__MATERIAL PROVIDED__.
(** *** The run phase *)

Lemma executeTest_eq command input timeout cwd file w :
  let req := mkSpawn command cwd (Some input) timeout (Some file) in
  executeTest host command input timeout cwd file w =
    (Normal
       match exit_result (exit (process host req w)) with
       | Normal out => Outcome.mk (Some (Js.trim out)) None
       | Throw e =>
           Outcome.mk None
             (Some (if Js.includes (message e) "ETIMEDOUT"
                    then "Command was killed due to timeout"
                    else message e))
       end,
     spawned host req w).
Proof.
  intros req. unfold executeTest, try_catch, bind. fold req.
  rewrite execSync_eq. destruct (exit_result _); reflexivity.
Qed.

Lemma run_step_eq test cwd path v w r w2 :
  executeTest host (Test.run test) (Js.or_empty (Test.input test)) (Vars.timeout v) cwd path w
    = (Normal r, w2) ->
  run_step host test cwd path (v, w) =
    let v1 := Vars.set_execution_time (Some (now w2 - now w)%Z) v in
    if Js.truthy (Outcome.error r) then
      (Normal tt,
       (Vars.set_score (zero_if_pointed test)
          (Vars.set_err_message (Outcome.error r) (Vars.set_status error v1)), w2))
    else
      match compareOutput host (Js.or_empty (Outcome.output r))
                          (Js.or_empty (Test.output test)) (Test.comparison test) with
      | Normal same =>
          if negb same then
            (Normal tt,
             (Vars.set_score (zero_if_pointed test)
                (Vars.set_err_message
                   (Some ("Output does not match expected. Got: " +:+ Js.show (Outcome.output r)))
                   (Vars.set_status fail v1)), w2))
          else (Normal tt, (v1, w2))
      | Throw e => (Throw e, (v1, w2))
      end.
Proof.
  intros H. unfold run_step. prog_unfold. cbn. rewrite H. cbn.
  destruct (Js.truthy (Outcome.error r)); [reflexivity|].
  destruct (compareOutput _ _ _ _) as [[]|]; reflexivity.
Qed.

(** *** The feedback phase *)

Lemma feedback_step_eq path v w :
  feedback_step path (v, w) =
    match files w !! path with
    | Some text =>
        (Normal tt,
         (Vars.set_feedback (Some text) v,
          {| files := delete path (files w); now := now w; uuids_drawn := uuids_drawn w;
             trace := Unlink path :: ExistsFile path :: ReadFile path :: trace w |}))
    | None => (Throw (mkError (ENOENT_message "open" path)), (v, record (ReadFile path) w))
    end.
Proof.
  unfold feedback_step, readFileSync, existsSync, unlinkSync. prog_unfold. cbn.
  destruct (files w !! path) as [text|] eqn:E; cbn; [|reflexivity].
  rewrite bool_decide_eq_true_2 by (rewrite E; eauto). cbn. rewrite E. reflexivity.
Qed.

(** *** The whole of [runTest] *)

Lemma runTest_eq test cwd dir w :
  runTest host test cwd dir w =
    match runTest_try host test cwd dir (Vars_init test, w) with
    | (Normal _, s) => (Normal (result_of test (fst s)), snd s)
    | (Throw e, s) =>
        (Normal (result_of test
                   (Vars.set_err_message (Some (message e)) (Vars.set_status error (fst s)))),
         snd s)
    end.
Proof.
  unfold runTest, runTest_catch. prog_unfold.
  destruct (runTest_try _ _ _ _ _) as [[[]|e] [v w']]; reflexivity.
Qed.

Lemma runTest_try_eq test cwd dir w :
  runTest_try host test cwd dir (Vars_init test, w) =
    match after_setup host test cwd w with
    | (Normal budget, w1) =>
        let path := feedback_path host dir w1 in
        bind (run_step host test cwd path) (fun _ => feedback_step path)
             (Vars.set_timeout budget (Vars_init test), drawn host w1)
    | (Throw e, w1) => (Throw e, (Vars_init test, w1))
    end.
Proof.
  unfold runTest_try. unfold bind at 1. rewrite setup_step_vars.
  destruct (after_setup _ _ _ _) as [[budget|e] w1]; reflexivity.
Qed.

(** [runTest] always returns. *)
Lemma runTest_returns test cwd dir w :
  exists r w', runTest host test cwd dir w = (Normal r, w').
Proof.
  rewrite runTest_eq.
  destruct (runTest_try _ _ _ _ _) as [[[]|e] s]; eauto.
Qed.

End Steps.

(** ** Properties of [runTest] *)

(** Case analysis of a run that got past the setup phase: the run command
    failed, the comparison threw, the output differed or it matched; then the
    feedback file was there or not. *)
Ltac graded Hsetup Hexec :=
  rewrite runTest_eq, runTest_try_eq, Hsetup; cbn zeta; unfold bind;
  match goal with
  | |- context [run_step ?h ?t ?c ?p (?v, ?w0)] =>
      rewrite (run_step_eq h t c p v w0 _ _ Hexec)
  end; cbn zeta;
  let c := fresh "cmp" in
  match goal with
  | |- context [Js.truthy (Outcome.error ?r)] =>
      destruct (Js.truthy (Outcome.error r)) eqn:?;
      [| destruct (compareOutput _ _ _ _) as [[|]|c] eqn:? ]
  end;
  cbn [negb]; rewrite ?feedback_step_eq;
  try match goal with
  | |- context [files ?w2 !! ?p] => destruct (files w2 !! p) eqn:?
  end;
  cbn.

__ABOUT THIS TASK__. Stop at the line containing "(Some (if Js.includes". Please print exactly every line before it from the start of the records, plus that line itself, and nothing else.

__RESULT BELOW__.
(** *** The run phase *)

Lemma executeTest_eq command input timeout cwd file w :
  let req := mkSpawn command cwd (Some input) timeout (Some file) in
  executeTest host command input timeout cwd file w =
    (Normal
       match exit_result (exit (process host req w)) with
       | Normal out => Outcome.mk (Some (Js.trim out)) None
       | Throw e =>
           Outcome.mk None
             (Some (if Js.includes (message e) "ETIMEDOUT"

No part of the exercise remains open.